[Start of section]
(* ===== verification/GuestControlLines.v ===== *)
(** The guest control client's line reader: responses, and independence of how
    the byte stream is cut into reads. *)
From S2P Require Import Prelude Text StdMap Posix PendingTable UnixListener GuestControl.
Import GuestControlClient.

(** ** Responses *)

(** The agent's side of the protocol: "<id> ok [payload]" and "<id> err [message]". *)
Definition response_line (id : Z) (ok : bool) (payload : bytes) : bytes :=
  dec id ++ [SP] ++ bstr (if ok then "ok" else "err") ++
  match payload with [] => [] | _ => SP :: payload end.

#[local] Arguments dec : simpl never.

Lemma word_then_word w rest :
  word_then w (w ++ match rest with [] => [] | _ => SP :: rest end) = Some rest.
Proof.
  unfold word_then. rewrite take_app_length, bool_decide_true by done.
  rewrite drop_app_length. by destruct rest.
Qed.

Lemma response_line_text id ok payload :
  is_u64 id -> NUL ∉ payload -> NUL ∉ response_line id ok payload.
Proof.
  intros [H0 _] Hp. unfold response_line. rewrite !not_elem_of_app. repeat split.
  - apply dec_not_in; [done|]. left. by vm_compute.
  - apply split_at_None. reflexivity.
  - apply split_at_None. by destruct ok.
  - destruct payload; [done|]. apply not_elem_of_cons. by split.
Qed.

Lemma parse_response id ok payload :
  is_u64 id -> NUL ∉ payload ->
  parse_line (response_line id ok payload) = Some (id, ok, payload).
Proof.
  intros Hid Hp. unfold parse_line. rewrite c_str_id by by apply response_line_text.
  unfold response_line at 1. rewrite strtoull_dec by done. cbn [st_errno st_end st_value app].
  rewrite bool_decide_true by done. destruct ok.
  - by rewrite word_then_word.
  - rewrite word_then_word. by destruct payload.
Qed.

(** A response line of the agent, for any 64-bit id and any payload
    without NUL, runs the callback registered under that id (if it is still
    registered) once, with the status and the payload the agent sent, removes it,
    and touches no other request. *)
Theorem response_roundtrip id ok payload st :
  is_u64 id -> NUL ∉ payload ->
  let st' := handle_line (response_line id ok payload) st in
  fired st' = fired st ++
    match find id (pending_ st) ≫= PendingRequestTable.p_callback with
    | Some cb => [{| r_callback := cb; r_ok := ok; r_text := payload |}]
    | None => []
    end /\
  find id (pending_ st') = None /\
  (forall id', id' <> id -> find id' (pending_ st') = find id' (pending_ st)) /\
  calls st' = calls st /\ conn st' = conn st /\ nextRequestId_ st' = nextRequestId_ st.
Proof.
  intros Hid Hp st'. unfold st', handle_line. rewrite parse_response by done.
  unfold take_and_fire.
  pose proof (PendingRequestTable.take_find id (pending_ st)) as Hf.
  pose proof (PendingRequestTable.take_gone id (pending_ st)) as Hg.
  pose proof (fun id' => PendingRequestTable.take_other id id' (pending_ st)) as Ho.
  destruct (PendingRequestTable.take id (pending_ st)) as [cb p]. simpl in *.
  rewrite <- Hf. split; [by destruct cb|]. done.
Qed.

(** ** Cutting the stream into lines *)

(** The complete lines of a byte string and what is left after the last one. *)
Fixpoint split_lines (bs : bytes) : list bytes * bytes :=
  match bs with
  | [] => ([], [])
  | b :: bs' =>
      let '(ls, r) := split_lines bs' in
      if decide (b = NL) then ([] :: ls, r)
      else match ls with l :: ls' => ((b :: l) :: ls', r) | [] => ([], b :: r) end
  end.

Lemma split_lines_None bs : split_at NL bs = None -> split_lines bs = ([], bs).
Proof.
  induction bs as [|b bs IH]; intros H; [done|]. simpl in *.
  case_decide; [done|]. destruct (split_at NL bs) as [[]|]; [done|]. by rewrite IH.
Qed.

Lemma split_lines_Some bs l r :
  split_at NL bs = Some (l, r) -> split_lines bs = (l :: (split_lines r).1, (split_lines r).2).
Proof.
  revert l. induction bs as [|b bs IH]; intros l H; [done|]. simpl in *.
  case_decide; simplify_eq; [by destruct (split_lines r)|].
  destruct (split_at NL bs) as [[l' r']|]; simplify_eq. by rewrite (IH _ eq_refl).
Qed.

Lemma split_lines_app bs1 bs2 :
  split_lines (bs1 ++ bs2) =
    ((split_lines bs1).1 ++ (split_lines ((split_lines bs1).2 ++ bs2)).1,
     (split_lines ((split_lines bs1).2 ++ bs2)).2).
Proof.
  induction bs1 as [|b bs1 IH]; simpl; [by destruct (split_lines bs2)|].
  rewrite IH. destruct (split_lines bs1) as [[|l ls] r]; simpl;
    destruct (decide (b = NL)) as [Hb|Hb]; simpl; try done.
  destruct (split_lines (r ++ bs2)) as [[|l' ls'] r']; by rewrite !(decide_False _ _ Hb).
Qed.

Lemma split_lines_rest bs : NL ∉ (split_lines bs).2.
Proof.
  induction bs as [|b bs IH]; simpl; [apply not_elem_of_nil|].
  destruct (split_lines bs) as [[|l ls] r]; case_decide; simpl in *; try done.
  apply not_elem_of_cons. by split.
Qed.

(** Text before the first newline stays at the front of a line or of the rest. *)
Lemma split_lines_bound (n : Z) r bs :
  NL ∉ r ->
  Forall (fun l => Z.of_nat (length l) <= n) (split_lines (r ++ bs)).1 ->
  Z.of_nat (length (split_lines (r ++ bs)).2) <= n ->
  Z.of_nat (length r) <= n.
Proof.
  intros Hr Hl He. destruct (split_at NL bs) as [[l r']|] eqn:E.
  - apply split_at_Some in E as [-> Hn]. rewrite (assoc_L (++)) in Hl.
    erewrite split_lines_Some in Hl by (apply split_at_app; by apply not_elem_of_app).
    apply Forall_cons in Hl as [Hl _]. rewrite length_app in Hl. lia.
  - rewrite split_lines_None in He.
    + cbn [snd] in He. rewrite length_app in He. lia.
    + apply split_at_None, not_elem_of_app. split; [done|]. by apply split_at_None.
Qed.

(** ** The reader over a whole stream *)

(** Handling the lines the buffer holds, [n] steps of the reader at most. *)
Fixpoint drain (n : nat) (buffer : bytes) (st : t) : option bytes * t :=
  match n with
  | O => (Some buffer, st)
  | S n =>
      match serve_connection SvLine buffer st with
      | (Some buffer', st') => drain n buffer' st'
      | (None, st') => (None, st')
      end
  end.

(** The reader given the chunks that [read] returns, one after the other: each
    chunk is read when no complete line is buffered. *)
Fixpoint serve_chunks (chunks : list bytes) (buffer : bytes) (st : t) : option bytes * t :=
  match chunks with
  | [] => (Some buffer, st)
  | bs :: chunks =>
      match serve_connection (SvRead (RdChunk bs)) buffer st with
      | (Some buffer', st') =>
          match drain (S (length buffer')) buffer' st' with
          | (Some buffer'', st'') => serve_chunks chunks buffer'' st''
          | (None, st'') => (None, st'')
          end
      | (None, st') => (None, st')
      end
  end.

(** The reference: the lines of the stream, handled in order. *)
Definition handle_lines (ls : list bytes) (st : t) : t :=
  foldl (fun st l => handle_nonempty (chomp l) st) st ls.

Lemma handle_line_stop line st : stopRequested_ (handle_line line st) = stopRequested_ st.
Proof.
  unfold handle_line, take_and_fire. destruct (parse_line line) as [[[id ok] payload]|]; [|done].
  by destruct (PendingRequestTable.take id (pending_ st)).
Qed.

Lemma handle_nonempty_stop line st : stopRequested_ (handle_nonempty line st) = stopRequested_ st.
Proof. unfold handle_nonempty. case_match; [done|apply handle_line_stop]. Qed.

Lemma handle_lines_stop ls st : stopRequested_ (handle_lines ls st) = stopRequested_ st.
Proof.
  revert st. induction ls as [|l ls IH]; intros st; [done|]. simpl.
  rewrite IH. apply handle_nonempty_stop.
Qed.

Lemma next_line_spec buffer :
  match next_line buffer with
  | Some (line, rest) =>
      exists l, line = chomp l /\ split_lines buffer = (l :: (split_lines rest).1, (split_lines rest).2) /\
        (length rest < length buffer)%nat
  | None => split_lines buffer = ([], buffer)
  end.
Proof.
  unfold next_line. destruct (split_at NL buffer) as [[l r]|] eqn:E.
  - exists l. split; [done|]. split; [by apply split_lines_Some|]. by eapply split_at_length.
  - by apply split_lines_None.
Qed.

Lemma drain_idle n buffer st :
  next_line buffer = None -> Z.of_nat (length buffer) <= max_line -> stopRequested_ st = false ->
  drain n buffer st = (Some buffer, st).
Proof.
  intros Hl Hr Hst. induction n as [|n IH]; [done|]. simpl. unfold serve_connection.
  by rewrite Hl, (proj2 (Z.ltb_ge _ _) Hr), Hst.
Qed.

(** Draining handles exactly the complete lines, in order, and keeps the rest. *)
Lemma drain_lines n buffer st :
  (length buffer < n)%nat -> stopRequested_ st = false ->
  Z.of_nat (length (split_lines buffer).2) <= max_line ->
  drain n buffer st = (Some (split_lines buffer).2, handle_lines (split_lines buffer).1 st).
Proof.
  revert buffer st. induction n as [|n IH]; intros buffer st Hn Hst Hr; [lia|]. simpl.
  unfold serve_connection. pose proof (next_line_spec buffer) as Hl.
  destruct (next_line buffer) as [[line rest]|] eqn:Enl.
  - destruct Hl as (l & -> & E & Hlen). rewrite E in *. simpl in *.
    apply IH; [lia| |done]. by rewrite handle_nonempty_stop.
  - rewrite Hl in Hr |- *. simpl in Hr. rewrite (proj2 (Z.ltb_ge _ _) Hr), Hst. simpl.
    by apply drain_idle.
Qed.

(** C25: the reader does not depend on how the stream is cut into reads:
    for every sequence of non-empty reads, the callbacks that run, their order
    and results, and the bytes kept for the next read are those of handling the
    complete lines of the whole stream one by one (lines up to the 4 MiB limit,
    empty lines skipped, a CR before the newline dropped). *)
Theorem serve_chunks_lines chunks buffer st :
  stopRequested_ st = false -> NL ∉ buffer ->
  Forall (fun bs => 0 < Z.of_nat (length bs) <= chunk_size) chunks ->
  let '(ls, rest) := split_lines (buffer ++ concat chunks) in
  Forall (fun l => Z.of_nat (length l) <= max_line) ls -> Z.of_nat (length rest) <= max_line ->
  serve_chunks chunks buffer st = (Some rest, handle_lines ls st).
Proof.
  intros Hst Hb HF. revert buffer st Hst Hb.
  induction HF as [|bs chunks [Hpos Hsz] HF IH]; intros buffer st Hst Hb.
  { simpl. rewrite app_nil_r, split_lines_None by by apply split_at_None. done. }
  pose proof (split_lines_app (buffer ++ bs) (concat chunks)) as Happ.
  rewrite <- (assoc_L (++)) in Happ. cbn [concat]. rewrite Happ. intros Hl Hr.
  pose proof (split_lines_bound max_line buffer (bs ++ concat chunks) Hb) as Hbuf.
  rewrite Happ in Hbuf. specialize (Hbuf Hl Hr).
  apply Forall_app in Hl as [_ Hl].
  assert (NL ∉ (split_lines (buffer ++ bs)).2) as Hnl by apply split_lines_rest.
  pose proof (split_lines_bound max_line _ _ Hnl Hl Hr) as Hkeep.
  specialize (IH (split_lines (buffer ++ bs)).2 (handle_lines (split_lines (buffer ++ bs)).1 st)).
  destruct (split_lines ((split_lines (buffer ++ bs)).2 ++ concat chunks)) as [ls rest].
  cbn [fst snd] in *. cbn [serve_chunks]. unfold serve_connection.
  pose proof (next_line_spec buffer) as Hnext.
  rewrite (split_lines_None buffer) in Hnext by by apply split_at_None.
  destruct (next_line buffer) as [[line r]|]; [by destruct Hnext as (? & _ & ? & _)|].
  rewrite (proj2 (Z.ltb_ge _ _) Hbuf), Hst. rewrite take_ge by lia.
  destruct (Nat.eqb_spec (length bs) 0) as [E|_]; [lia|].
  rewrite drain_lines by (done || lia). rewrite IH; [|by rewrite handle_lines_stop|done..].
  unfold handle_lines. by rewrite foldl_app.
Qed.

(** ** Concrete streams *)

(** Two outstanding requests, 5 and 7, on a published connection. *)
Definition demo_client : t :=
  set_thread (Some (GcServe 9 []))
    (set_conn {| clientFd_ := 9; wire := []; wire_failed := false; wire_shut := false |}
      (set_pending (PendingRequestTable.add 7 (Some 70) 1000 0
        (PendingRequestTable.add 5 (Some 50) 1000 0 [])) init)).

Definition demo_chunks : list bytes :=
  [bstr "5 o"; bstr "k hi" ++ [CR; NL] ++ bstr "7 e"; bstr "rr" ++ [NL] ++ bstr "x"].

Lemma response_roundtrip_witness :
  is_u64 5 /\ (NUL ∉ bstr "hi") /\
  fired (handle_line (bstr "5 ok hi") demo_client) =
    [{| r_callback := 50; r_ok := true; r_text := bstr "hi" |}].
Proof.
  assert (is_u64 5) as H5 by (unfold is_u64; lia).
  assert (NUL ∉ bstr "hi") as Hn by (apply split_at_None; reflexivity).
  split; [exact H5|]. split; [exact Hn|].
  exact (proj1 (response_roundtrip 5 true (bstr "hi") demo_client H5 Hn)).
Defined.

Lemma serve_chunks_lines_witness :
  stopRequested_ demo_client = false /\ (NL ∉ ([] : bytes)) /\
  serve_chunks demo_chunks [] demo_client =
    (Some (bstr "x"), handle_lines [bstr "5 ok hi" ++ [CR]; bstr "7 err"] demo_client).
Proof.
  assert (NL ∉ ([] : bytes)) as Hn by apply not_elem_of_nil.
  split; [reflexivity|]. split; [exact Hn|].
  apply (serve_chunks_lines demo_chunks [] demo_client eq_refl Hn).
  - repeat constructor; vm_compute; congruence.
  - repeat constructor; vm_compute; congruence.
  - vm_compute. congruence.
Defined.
[End of section]
Task directions
Write down, word for word, the lines above from the one containing "cbn [fst snd]" through the one containing "destruct (next_line buffer) as [[line r]|];", both ends included.

Written reply
  cbn [fst snd] in *. cbn [serve_chunks]. unfold serve_connection.
  pose proof (next_line_spec buffer) as Hnext.
  rewrite (split_lines_None buffer) in Hnext by by apply split_at_None.
  destruct (next_line buffer) as [[line r]|]; [by destruct Hnext as (? & _ & ? & _)|].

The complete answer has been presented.